Ethan Hawke: I don’t know. I felt so moved recently by the last release that Willie did, because that same artist is at work in the newest record. I know we’re not going to have him forever, and I feel we’ve been blessed with album after album after album for the entirety of my life.

You pick anybody—Joni Mitchell, Bob Dylan. Pick whoever you want. Lots of them have five or six years that aren’t that good. [Laughs] They go through dark periods where they’re finding their new voice. And I think because Willie has always had such, uh . . . he’s never gone through a lost period. I know he’s gone through hard periods in his personal life, but his artistic life has seemingly always been there for him. 

John Spong: That ties perfectly to this record, because this record, Spirit, comes out of some of those really hard personal times for him. It’s the late eighties, the hits had started to run out, and then he has the IRS problems in ’89, which stretches into ’93. He lost a son. Bobbie, his sister, lost two kids. That was in a year-and-a-half period. The label was talking about putting him out to heritage-artist category.
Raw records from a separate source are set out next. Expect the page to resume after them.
(* ===== verification/ApiProps.v ===== *)
(** * The tenant's API: tenants do not see each other

    Every handler is confined to the tenant the gate resolved, so a mixed run of requests is,
    for each tenant, the run of its own requests over its own rows. *)

From S2P Require Import Prelude Apperr Encoding Ids Cursor Db Authz Tenant Render Handlers Api.
From S2P Require Import Isolation IsolationStores IsolationHooks IsolationAccounts IsolationHttp.
From S2P Require AuditLog Invoice Webhook Outbox InvoiceStore ApiKey Project Ssrf Account.
From S2P Require RateLimit Idempotency IdempotencyHttp Router RouterProps.

(** ** The stores, one tenant's part *)

#[export] Instance app_tenanted `{UUIDLib} : Tenanted App.
Proof.
  refine {|
    restrict t s := mkApp (restrict t (redis s)) (restrict t (billing s)) (view (fun _ => Project.TenantID) t (projects s))
                      (view key_owner t (api_keys s)) (restrict t (accounts s)) (restrict t (replays s));
    wf s := wf (billing s) /\ wf (project_tables s) /\ wf (key_tables s);
    unclaimed t env s := unclaimed t env (billing s) /\ unclaimed t env (project_tables s) /\ unclaimed t env (key_tables s);
  |}.
  intros t env s s' Hk (Hb & Hp & Hy). split_and!.
  - eapply unclaimed_kept; [|exact Hb]. intros u Hu. exact (f_equal billing (Hk u Hu)).
  - eapply unclaimed_kept; [|exact Hp]. intros u Hu. exact (f_equal project_tables (Hk u Hu)).
  - eapply unclaimed_kept; [|exact Hy]. intros u Hu. exact (f_equal key_tables (Hk u Hu)).
Defined.

Section lenses.
Context `{UUIDLib}.

#[export] Instance billing_lens : Lens billing set_billing.
Proof.
  split; [done|done|done|intros []; done|by intros s (? & _)| |by intros t env s (? & _)].
  intros x s (_ & Hp & Hk) Hx. by split_and!.
Qed.

#[export] Instance app_hooks_lens : Lens hooks set_hooks.
Proof.
  split; [done|done|done|by intros [? [] ? ? ? ?]| | |].
  - intros s (Hb & _). by apply (lens_wf_get (billing s)).
  - intros x s (Hb & Hp & Hk) Hx. split_and!; [|done|done]. by apply lens_wf_set.
  - intros t env s (Hb & _). by apply (lens_unclaimed_get t env (billing s)).
Qed.

#[export] Instance trail_lens : Lens trail set_trail.
Proof.
  split; [done|done|done|by intros [? [? ? ? ? []] ? ? ? ?]|done| |].
  - intros x s ((H1 & H2 & H3) & Hp & Hk) Hx. by split_and!.
  - intros t env s (Hb & (_ & Ha) & _). exact Ha.
Qed.

#[export] Instance app_accounts_lens : Lens accounts set_accounts.
Proof. split; [done|done|done|by intros []|done|done|done]. Qed.

#[export] Instance gate_lens : Lens gate_tables set_gate_tables.
Proof. split; [done|done|by intros []|by intros []|done|done|done]. Qed.

#[export] Instance replays_lens : Lens replays set_replays.
Proof. split; [done|done|done|by intros []|done|done|done]. Qed.

#[export] Instance project_tables_lens : Lens project_tables set_project_tables.
Proof.
  split; [done|done|by intros []|by intros [? [? ? ? ? []] ? ? ? ?]|by intros s (_ & ? & _)| |by intros t env s (_ & ? & _)].
  intros x s ((H1 & H2 & H3) & Hp & Hk) Hx. by split_and!.
Qed.

#[export] Instance key_tables_lens : Lens key_tables set_key_tables.
Proof.
  split; [done|done|by intros []|by intros [? [? ? ? ? []] ? ? ? ?]|by intros s (_ & _ & ?)| |by intros t env s (_ & _ & ?)].
  intros x s ((H1 & H2 & H3) & Hp & Hk) Hx. by split_and!.
Qed.
End lenses.

(** ** Handlers *)

#[export] Hint Resolve confined_audit_List confined_project_Create confined_project_Get confined_project_Update
  confined_project_Archive confined_project_List confined_CreateEndpoint confined_GetEndpoint confined_ListEndpoints
  confined_UpdateEndpoint confined_Replay confined_outbox_List confined_invoice_Create confined_invoice_Get
  confined_invoice_List confined_AddItem confined_RemoveItem confined_TransitionInvoice confined_tenant_Get
  confined_ListMembers confined_handleAddMember confined_Mint confined_Revoke confined_keys_List : isolation.

(** What the two project writes may see of other sessions: those of the tenant's own members. *)
Definition own_sessions (t : uuid) (env : Env) (c : Call) : Prop :=
  match c with
  | UpdateProject mid mid2 _ _ | ArchiveProject mid mid2 _ => of_tenant t env mid /\ of_tenant t env mid2
  | _ => True
  end.

Section api.
Context `{Unicode} `{UUIDLaws} `{Collation} `{TimeJSON} `{Outbox.GoJSON} `{Webhook.NetURL} `{Ssrf.AddrText}.
Context (time_Parse : string -> option gotime) (u_Port : Webhook.URL -> string) (d : Deployment).

#[local] Ltac unfold_handler :=
  lazymatch goal with |- confined _ _ ?m _ => let rec head m := lazymatch m with ?f _ => head f | _ => m end in
    let h := head m in unfold h end.

Lemma confined_dispatch env tp lookup c a s :
  scope a <> uuid_Nil -> own_sessions (scope a) env c ->
  confined (scope a) env (dispatch time_Parse u_Port d env tp lookup c a) s.
Proof.
  intros Ha Hc. unfold dispatch. destruct c; cbn [own_sessions] in Hc; try destruct Hc as [Hm Hm2];
    apply confined_zoom; try apply _; unfold answer; confine; unfold_handler; try unfold handleTransition; confine.
Qed.

Context (write : result Problem Response -> list Idempotency.wop).

Notation serve_request := (request time_Parse u_Port d write).
Notation serve_all := (run time_Parse u_Port d write).

Definition tenant_of (rq : Req) : option uuid := uuid_Parse (Router.param_tenantID (rq_in rq)).

Lemma endpoint_alone rq ctx a :
  Router.authorized ctx = Some a -> scope a <> uuid_Nil -> own_sessions (scope a) (rq_env rq) (rq_call rq) ->
  handler_alone a (rq_env rq) (endpoint time_Parse u_Port d write rq ctx).
Proof.
  intros Hc Ha Hs path body s. set (m := dispatch time_Parse u_Port d (rq_env rq) (rq_traceparent rq) (rq_lookup rq) (rq_call rq) a).
  apply (confined_ext _ _ (if Valid a then (fun s => let '(r, s') := m s in (Ok (E:=err) (write r, false), s'))
                           else (fun s => (Ok (E:=err) ([], true), s)))).
  - intros x. unfold as_steps, endpoint. rewrite Hc. unfold Account.authorizedFrom. cbn [mbind option_bind].
    destruct (Valid a); [|done]. unfold m. by destruct (dispatch _ _ _ _ _ _ _ a x).
  - destruct (Valid a); [|apply confined_const]. apply (confined_catch _ _ m (fun r => Ok (write r, false))).
    by apply confined_dispatch.
Qed.

Context (Hlimit : plain_policy (Router.API (Router.limits (deps d)))).

(** Every route of a tenant starts with the gate. *)
Lemma route_guards c rt :
  route_of d c = Some rt -> exists gs, Router.guards rt = Router.ResolveTenant :: gs /\ Forall inner gs.
Proof.
  unfold route_of. destruct (list_find _ _) as [[i x]|] eqn:Ef; [|done]. intros [= ->].
  apply list_find_Some in Ef as (Hi & _ & _). apply list_elem_of_lookup_2 in Hi.
  pose proof (proj1 (Forall_forall _ _) (RouterProps.tenantRoutes_guarded (deps d)) _ Hi) as Hwg.
  destruct Hwg as [(perm & -> & _)|(-> & _)]; eexists; (split; [reflexivity|]); by repeat constructor.
Qed.

(** What other sessions commit while a request runs is its own tenant's. *)
Definition own_request (t : uuid) (rq : Req) : Prop :=
  own_sessions t (rq_env rq) (rq_call rq) /\ forall n, of_tenant t (rq_env rq) (rq_others rq n).

Definition answered (m : App -> Router.Answer * App) : SE App err Router.Answer := fun s =>
  let '(r, s') := m s in (Ok r, s').

(** The layers behind the guards. *)
Definition behind (rq : Req) (rt : Router.Route) (ctx : Router.Ctx) : SE App Router.Answer Router.Answer := fun s1 =>
  let next := endpoint time_Parse u_Port d write rq ctx in
  let r := Router.request (rq_in rq) in
  if Router.guarded rt then
    let '(o, tb, s2) := IdempotencyHttp.Idempotency (retention d) (lease d) (Router.Idempotency_ (deps d)) (rq_envs rq)
                          (rq_others rq) next (Router.authorized ctx) r (rq_writer rq) (replays s1) s1 in
    (Ok (Router.Answered o), set_replays tb s2)
  else
    let '(o, s2) := IdempotencyHttp.serve next (IdempotencyHttp.Path r) (IdempotencyHttp.Body r) (rq_writer rq) s1 in
    (Ok (Router.Answered o), s2).

Definition guards_of (rq : Req) (rt : Router.Route) : SE App Router.Answer Router.Ctx :=
  zoom gate_tables set_gate_tables
    (Router.pass_all (deps d) (Router.guards rt) (rq_in rq) (Router.mkCtx (rq_principal rq) None)).

Lemma request_layers rq rt s :
  route_of d (rq_call rq) = Some rt ->
  answered (serve_request rq) s =
    (let '(r, s') := (guards_of rq rt ≫= behind rq rt) s in (Ok (match r with Ok o => o | Err e => e end), s')).
Proof.
  intros Er. unfold answered, request, guards_of, behind, mbind, SE_bind, zoom. rewrite Er.
  destruct (Router.pass_all _ _ _ _ (gate_tables s)) as [[ctx|e] y]; [|done]. destruct (Router.guarded rt).
  - by destruct (IdempotencyHttp.Idempotency _ _ _ _ _ _ _ _ _ _ _) as [[o tb] s2].
  - by destruct (IdempotencyHttp.serve _ _ _ _ _) as [o s2].
Qed.

Lemma confined_behind rq rt ctx a s :
  Router.authorized ctx = Some a -> scope a <> uuid_Nil -> own_request (scope a) rq ->
  confined (scope a) (rq_env rq) (behind rq rt ctx) s.
Proof.
  intros Hc Ha [Hs Ho] Hw Hun. assert (Hal := endpoint_alone rq ctx a Hc Ha Hs). unfold behind. rewrite Hc. cbv zeta.
  set (next := endpoint _ _ _ _ _ _) in *. set (r := Router.request _). destruct (Router.guarded rt).
  - destruct (confined_Idempotency (retention d) (lease d) a Ha (rq_env rq) (rq_envs rq) (rq_others rq) Ho
      (Router.Idempotency_ (deps d)) next r (rq_writer rq) (replays s, s) Hal (conj Logic.I Hw) (conj Logic.I Hun)) as (I1 & I2 & I3).
    change (replays (restrict (scope a) s)) with (restrict (scope a) (replays s)).
    revert I1 I2 I3. cbn [fst snd restrict prod_tenanted]. destruct (IdempotencyHttp.Idempotency _ _ _ _ _ _ _ _ _ (replays s) s) as [[o tb] s2].
    destruct (IdempotencyHttp.Idempotency _ _ _ _ _ _ _ _ _ _ _) as [[o' tb'] s2'].
    intros I1 [_ I2] I3. cbn [fst snd] in *. injection I1 as -> -> ->. split; [done|]. split; [exact I2|].
    intros u Hu. pose proof (f_equal fst (I3 u Hu)) as K1. pose proof (f_equal snd (I3 u Hu)) as K2. cbn [fst snd restrict prod_tenanted] in K1, K2.
    change (set_replays (restrict u tb) (restrict u s2) = restrict u s). rewrite K1, K2. done.
  - destruct (confined_serve a (rq_env rq) next (IdempotencyHttp.Path r) (IdempotencyHttp.Body r) (rq_writer rq) s Hal Hw Hun)
      as (I1 & I2 & I3).
    revert I1 I2 I3. destruct (IdempotencyHttp.serve _ _ _ _ s) as [o s2], (IdempotencyHttp.serve _ _ _ _ (restrict _ s)) as [o' s2'].
    intros I1 I2 I3. cbn [fst snd] in *. injection I1 as -> ->. by split_and!.
Qed.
And 1992 was the first year he didn’t release any music since 1957.

Ethan Hawke: Wow.

John Spong: Yeah, and that was it. Because of the IRS problems, he was a butt of late-night TV jokes, and they were making fun of him.
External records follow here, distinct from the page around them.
(** ** Witness

    Two tenants open, each starts a project under the same slug, one bills a customer; a stranger is refused; the
    worker polls. *)

Module ServiceDemo.
Import ApiDemo.
#[local] Existing Instance DemoUnicode.
#[local] Existing Instance DemoUUID.lib.
#[local] Existing Instance DemoUUID.laws.
#[local] Existing Instances by_bytes demo_time demo_json net text.

Notation step := (service_step parse_time port_of d write).

Definition signed_in (p : Principal) (_ : string) : go_result uuid := Ok (Authz.UserID p).
Definition bill : Call := CreateInvoice (Ok (Invoice.mkCreateInput "usd" 250 [Invoice.mkItemInput "Seats" 3 1500])).

(** A request with an idempotency key of its own. *)
Definition keyed (key : string) (rq : Req) : Req :=
  let i := rq_in rq in let r := Router.request i in
  mkReq (rq_env rq) (rq_traceparent rq) (rq_lookup rq) (rq_envs rq) (rq_others rq) (rq_principal rq)
    (Router.mkIncoming (Router.param_tenantID i) (Router.RemoteAddr i) (Router.Header_ i) (Router.reachable i) (Router.redis_now i)
       (Router.member i) (IdempotencyHttp.mkRequest (IdempotencyHttp.Method r) [key] (IdempotencyHttp.Path r)
          (IdempotencyHttp.Pattern r) (IdempotencyHttp.RawQuery r) (IdempotencyHttp.Body r)))
    (rq_call rq) (rq_writer rq).

Definition serve (key : string) (b : N) (p : Principal) (path method : string) (c : Call) (s : App) : App :=
  (ServeHTTP parse_time port_of d write (env_at b) (signed_in p) "Bearer token" (keyed key (sent b p path method c)) s).2.

Lemma serve_step key b p path method c t s :
  uuid_Parse path = Some t -> untouched b t s = true -> (match c with UpdateProject _ _ _ _ | ArchiveProject _ _ _ => False | _ => True end) ->
  step s (serve key b p path method c s).
Proof.
  intros Hp Hu Hc. apply by_request.
  - split; [|by destruct c]. intros t' _. split; [by destruct c|]. intros n. apply of_tenant_id.
  - intros t' Ht. change (uuid_Parse path = Some t') in Ht. assert (t' = t) as -> by congruence. by apply untouched_unclaimed.
Qed.
(** * projectM renderer: legacy colour quantisation, render items, the preset
      transition and the per-pixel warp mesh

    A shallow embedding of

    - [src/libprojectM/Renderer/RenderItem.hpp]  ([color_modulo], [RenderItem]),
    - [src/libprojectM/Renderer/PresetTransition.cpp],
    - [src/libprojectM/MilkdropPreset/PerPixelMesh.hpp].

    C++ [float] and [double] are IEEE-754 binary32 and binary64, and [float]
    expressions are evaluated in binary32 ([FLT_EVAL_METHOD] 0).  They are
    modelled with the standard library's [spec_float] and its operations
    ([SFadd], [SFdiv], ... at precision 24 / exponent bound 128, resp. 53 /
    1024), i.e. with rounding to nearest, ties to even, written out.  The
    only operation the library lacks, [std::fmod], is defined below. *)

From Stdlib Require Import ZArith QArith Qpower Qround Qabs Lia Bool List String.
From Stdlib Require Import Floats.SpecFloat.
Import ListNotations.
Open Scope Z_scope.

(* ================================================================== *)
(** * Floating-point formats *)

(** C++ [float]: binary32. *)
Definition float : Type := spec_float.
(** C++ [double]: binary64. *)
Definition double : Type := spec_float.

(** [std::fmod(x, y)]: the remainder of the division truncated towards zero.
    It has the sign of [x], magnitude below [|y|], and is always exact; it is
    NaN when [x] is infinite or [y] is zero, and [x] when [y] is infinite. *)
Definition SFfmod (prec emax : Z) (x y : spec_float) : spec_float :=
  match x, y with
  | S754_nan, _ | _, S754_nan => S754_nan
  | S754_infinity _, _ => S754_nan
  | _, S754_zero _ => S754_nan
  | S754_zero _, _ => x
  | _, S754_infinity _ => x
  | S754_finite sx mx ex, S754_finite sy my ey =>
      let ez := Z.min ex ey in
      binary_normalize prec emax
        (cond_Zopp sx (Z.rem (Zpos (fst (shl_align mx ex ez)))
                             (Zpos (fst (shl_align my ey ez)))))
        ez sx
  end.

Definition fmodf : float -> float -> float := SFfmod 24 128.
Definition fadd : float -> float -> float := SFadd 24 128.
Definition fdiv : float -> float -> float := SFdiv 24 128.

(** A [float] literal with an integer value, such as [256.0f]. *)
Definition float_of_Z (z : Z) : float := binary_normalize 24 128 z 0 false.

(** [static_cast<float>(x)] for a [double] [x]: rounds to binary32. *)
Definition float_of_double (x : double) : float :=
  match x with
  | S754_finite s m e => binary_round 24 128 s m e
  | _ => x
  end.

(* ================================================================== *)
(** * RenderItem.hpp: [color_modulo] *)

(** [const float m = 256.0f / 255.0f;] *)
Definition color_m : float := fdiv (float_of_Z 256) (float_of_Z 255).

(** [inline float color_modulo(float x)]:
    [return std::fmod(std::fmod(x, m) + m, m);] *)
Definition color_modulo (x : float) : float :=
  fmodf (fadd (fmodf x color_m) color_m) color_m.

(** [inline float color_modulo(double x)]:
    [return color_modulo(static_cast<float>(x));] *)
Definition color_modulo_double (x : double) : float :=
  color_modulo (float_of_double x).

(** ** Values of floats *)

(** The real (here: rational) number a float stands for; 0 for zeros and,
    by convention, for infinities and NaN. *)
Definition SF2Q (x : spec_float) : Q :=
  match x with
  | S754_finite s m e => (inject_Z (cond_Zopp s (Zpos m)) * Qpower 2 e)%Q
  | _ => 0%Q
  end.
Ethan Hawke: Yeah, I remember all that.

John Spong: And he’s serious. He had not welched on his debt, and he made good on it later. But all of that was a really tough time. So now in ’93, he puts out Across the Borderline, which is such a great record. And it’s—

Ethan Hawke: Unbelievable record.

John Spong: —really hard to imagine that was a comeback record of sorts, but it was. But these songs on Spirit, which comes out three years later, are things that he wrote during that difficult period. That year when he didn’t write, or didn’t—

Ethan Hawke: Wow.

John Spong: —release, that’s “Too Sick to Pray.”

Ethan Hawke: ’Cause Across the Borderline is a brilliant record, but it’s mostly covers. It’s a lot of covers on that record, and they’re amazing. But this album—I didn’t know that, and that makes perfect sense.
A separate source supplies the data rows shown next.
(** * A caching HTTP/1.0 forward proxy: shallow embedding of [server.cpp]

    The development follows the source file top to bottom: the date
    utility ([parseHTTPDate], [checkIfTimePassed]), the message codec
    ([parseHTTPrequest], [parseHTTPresponse], [parseHTTPBody]), the origin
    connector ([connectToServer], [sendIfModifiedSinceRequest]), the cache
    front end ([handleCache]) and the body of the readiness loop of [main].

    Strings are [string] (a [std::string] may hold any byte, NUL included),
    C integers are [Z], sizes and positions are [nat].  Everything the
    program obtains from its platform (C library, clock, network, stack
    contents) is a field of the class [Platform]; the program text is a
    function of it. *)

From Stdlib Require Import ZArith List String Ascii Bool Lia.
Import ListNotations.
Open Scope string_scope.

(* ------------------------------------------------------------------ *)
(** * Characters, C strings and [std::string] operations *)

Definition NUL : ascii := "000"%char.
Definition HT : ascii := "009"%char.
Definition LF : ascii := "010"%char.
Definition VT : ascii := "011"%char.
Definition FF : ascii := "012"%char.
Definition CR : ascii := "013"%char.

(** The two bytes written [\r\n] in the source. *)
Definition CRLF : string := String CR (String LF EmptyString).

(** [std::string::empty]. *)
Definition empty (s : string) : bool :=
  match s with EmptyString => true | String _ _ => false end.

(** What a [const char*] consumer ([%s], [std::string(const char* )]) sees
    of a byte sequence: everything before the first NUL. *)
Fixpoint c_str (s : string) : string :=
  match s with
  | EmptyString => EmptyString
  | String c s' => if Ascii.eqb c NUL then EmptyString else String c (c_str s')
  end.

Fixpoint take (n : nat) (s : string) : string :=
  match n, s with
  | S n', String c s' => String c (take n' s')
  | _, _ => EmptyString
  end.

Fixpoint drop (n : nat) (s : string) : string :=
  match n, s with
  | S n', String _ s' => drop n' s'
  | _, _ => s
  end.

Fixpoint starts_with (pat s : string) : bool :=
  match pat, s with
  | EmptyString, _ => true
  | String a pat', String b s' => Ascii.eqb a b && starts_with pat' s'
  | String _ _, EmptyString => false
  end.

(** [std::string::find(pat)]: position of the first occurrence, [None] for
    [npos]. *)
Fixpoint find (pat s : string) : option nat :=
  if starts_with pat s then Some 0
  else match s with
       | EmptyString => None
       | String _ s' => option_map S (find pat s')
       end.

(** C++ exceptions that occur in the program. *)
Inductive exn : Type :=
| runtime_error (what : string)
| out_of_range (what : string).

Inductive outcome (A : Type) : Type :=
| Returns (a : A)
| Throws (e : exn).
Arguments Returns {A} a.
Arguments Throws {A} e.

(** [std::string::substr(pos)]: throws [out_of_range] iff [pos > size()]. *)
Definition substr (s : string) (pos : nat) : outcome string :=
  if (length s <? pos)%nat then Throws (out_of_range "basic_string::substr")
  else Returns (drop pos s).

(** Expansion of a [printf] format whose only conversion is [%s]; the
    arguments are the C strings passed. *)
Fixpoint format (fmt : string) (args : list string) : string :=
  match fmt with
  | EmptyString => EmptyString
  | String c fmt' =>
      match fmt' with
      | String d fmt'' =>
          if Ascii.eqb c "%" && Ascii.eqb d "s" then
            match args with
            | a :: args' => a ++ format fmt'' args'
            | [] => format fmt'' []
            end
          else String c (format fmt' args)
      | EmptyString => String c EmptyString
      end
  end.

(** [snprintf(buf, size, fmt, ...)]: the C string left in [buf], at most
    [size - 1] characters of the expansion. *)
Definition snprintf (size : nat) (fmt : string) (args : list string) : string :=
  take (size - 1) (format fmt (map c_str args)).

(* ------------------------------------------------------------------ *)
(** * The fragment of ECMAScript regular expressions the program uses

    Sequences of single-character matchers, greedy [*] and [+] over a
    character class, the anchor [^] and capture groups that are not
    nested.  Matching is by backtracking, leftmost start first, each
    quantifier taking as much as it can. *)

Inductive regex_item : Type :=
| RBol                              (* ^ *)
| RClass (cls : ascii -> bool)      (* one character of a class *)
| RStar (cls : ascii -> bool)       (* greedy cls* *)
| RGroupOpen                        (* ( *)
| RGroupClose.                      (* ) *)

Definition regex := list regex_item.

(** [\s] in the "C" locale, [\S], and [.] (anything but a line terminator). *)
Definition is_space (c : ascii) : bool :=
  Ascii.eqb c " " || Ascii.eqb c HT || Ascii.eqb c LF
  || Ascii.eqb c VT || Ascii.eqb c FF || Ascii.eqb c CR.
Definition non_space (c : ascii) : bool := negb (is_space c).
Definition any_char (c : ascii) : bool := negb (Ascii.eqb c LF || Ascii.eqb c CR).

Fixpoint lit (s : string) : regex :=
  match s with
  | EmptyString => []
  | String c s' => RClass (Ascii.eqb c) :: lit s'
  end.

Definition plus (cls : ascii -> bool) : regex := [RClass cls; RStar cls].

Definition push (c : ascii) (cur : option string) : option string :=
  option_map (fun b => b ++ String c EmptyString) cur.

(** [match_here re s bol caps cur]: match [re] at the head of [s]; [bol]
    tells whether the head of [s] is the beginning of the subject, [caps]
    are the groups closed so far, [cur] the text of the open group. *)
Fixpoint match_here (re : regex) (s : string) (bol : bool)
         (caps : list string) (cur : option string) : option (list string) :=
  match re with
  | [] => Some caps
  | RBol :: re' => if bol then match_here re' s bol caps cur else None
  | RClass cls :: re' =>
      match s with
      | String c s' => if cls c then match_here re' s' false caps (push c cur) else None
      | EmptyString => None
      end
  | RStar cls :: re' =>
      (fix star (s : string) (bol : bool) (cur : option string) {struct s}
         : option (list string) :=
         match s with
         | String c s' =>
             if cls c then
               match star s' false (push c cur) with
               | Some r => Some r
               | None => match_here re' s bol caps cur
               end
             else match_here re' s bol caps cur
         | EmptyString => match_here re' s bol caps cur
         end) s bol cur
  | RGroupOpen :: re' => match_here re' s bol caps (Some EmptyString)
  | RGroupClose :: re' =>
      match cur with
      | Some b => match_here re' s bol (caps ++ [b]) None
      | None => match_here re' s bol caps None
      end
  end.

Fixpoint search_from (re : regex) (s : string) (bol : bool) : option (list string) :=
  match match_here re s bol [] None with
  | Some caps => Some caps
  | None =>
      match s with
      | EmptyString => None
      | String _ s' => search_from re s' false
      end
  end.

(** [std::regex_search(s, m, re)]: [Some] of the capture groups of the
    leftmost match, [None] when the function returns false. *)
Definition regex_search (s : string) (re : regex) : option (list string) :=
  search_from re s true.

(** [m.str(n)] for [n >= 1]. *)
Definition str (m : list string) (n : nat) : string := nth (n - 1) m EmptyString.

(* ------------------------------------------------------------------ *)
(** * Declarations of [httpUtils.h] *)

Module http.

(** Modelled from the spec: the enumeration [retDateParse] of
    [httpUtils.h]; its three values are the ones [server.cpp] names. *)
Inductive retDateParse : Type :=
| SUCCESS
| TIME_UNIT_PASSED
| FAILURE_TO_PARSE.

Definition retDateParse_eqb (a b : retDateParse) : bool :=
  match a, b with
  | SUCCESS, SUCCESS => true
  | TIME_UNIT_PASSED, TIME_UNIT_PASSED => true
  | FAILURE_TO_PARSE, FAILURE_TO_PARSE => true
  | _, _ => false
  end.

(** Modelled from the spec: the struct [httpHeader] of [httpUtils.h]
    (the spec's CacheEntry), with the six fields [server.cpp] reads and
    writes. *)
Record httpHeader : Type := mkHeader {
  hostName : string;
  filePath : string;
  lastAccessTime : string;
  lastModified : string;
  expires : string;
  body : string
}.

(** A default-constructed [httpHeader]. *)
Definition httpHeader_default : httpHeader :=
  mkHeader EmptyString EmptyString EmptyString EmptyString EmptyString EmptyString.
John Spong: Yeah. This was the first album of nothing but new compositions—or nothing but his own compositions—since Phases and Stages in ’74. And so he’s always done that. There’s two great originals, new songs, on Across the Borderline. There’s “Still Is Still Moving to Me”—

Ethan Hawke: Oh yeah. God.

John Spong: —which is like you were saying just now about “Always Now.” “Still Is Still Moving to Me” sounds almost like a pat expression. It sounds so simple that there couldn’t be that much truth in it, but bullshit, there certainly is, just like “Always Now.” Yeah, it’s always now. That seems obvious and self-evident. Think about it for a sec.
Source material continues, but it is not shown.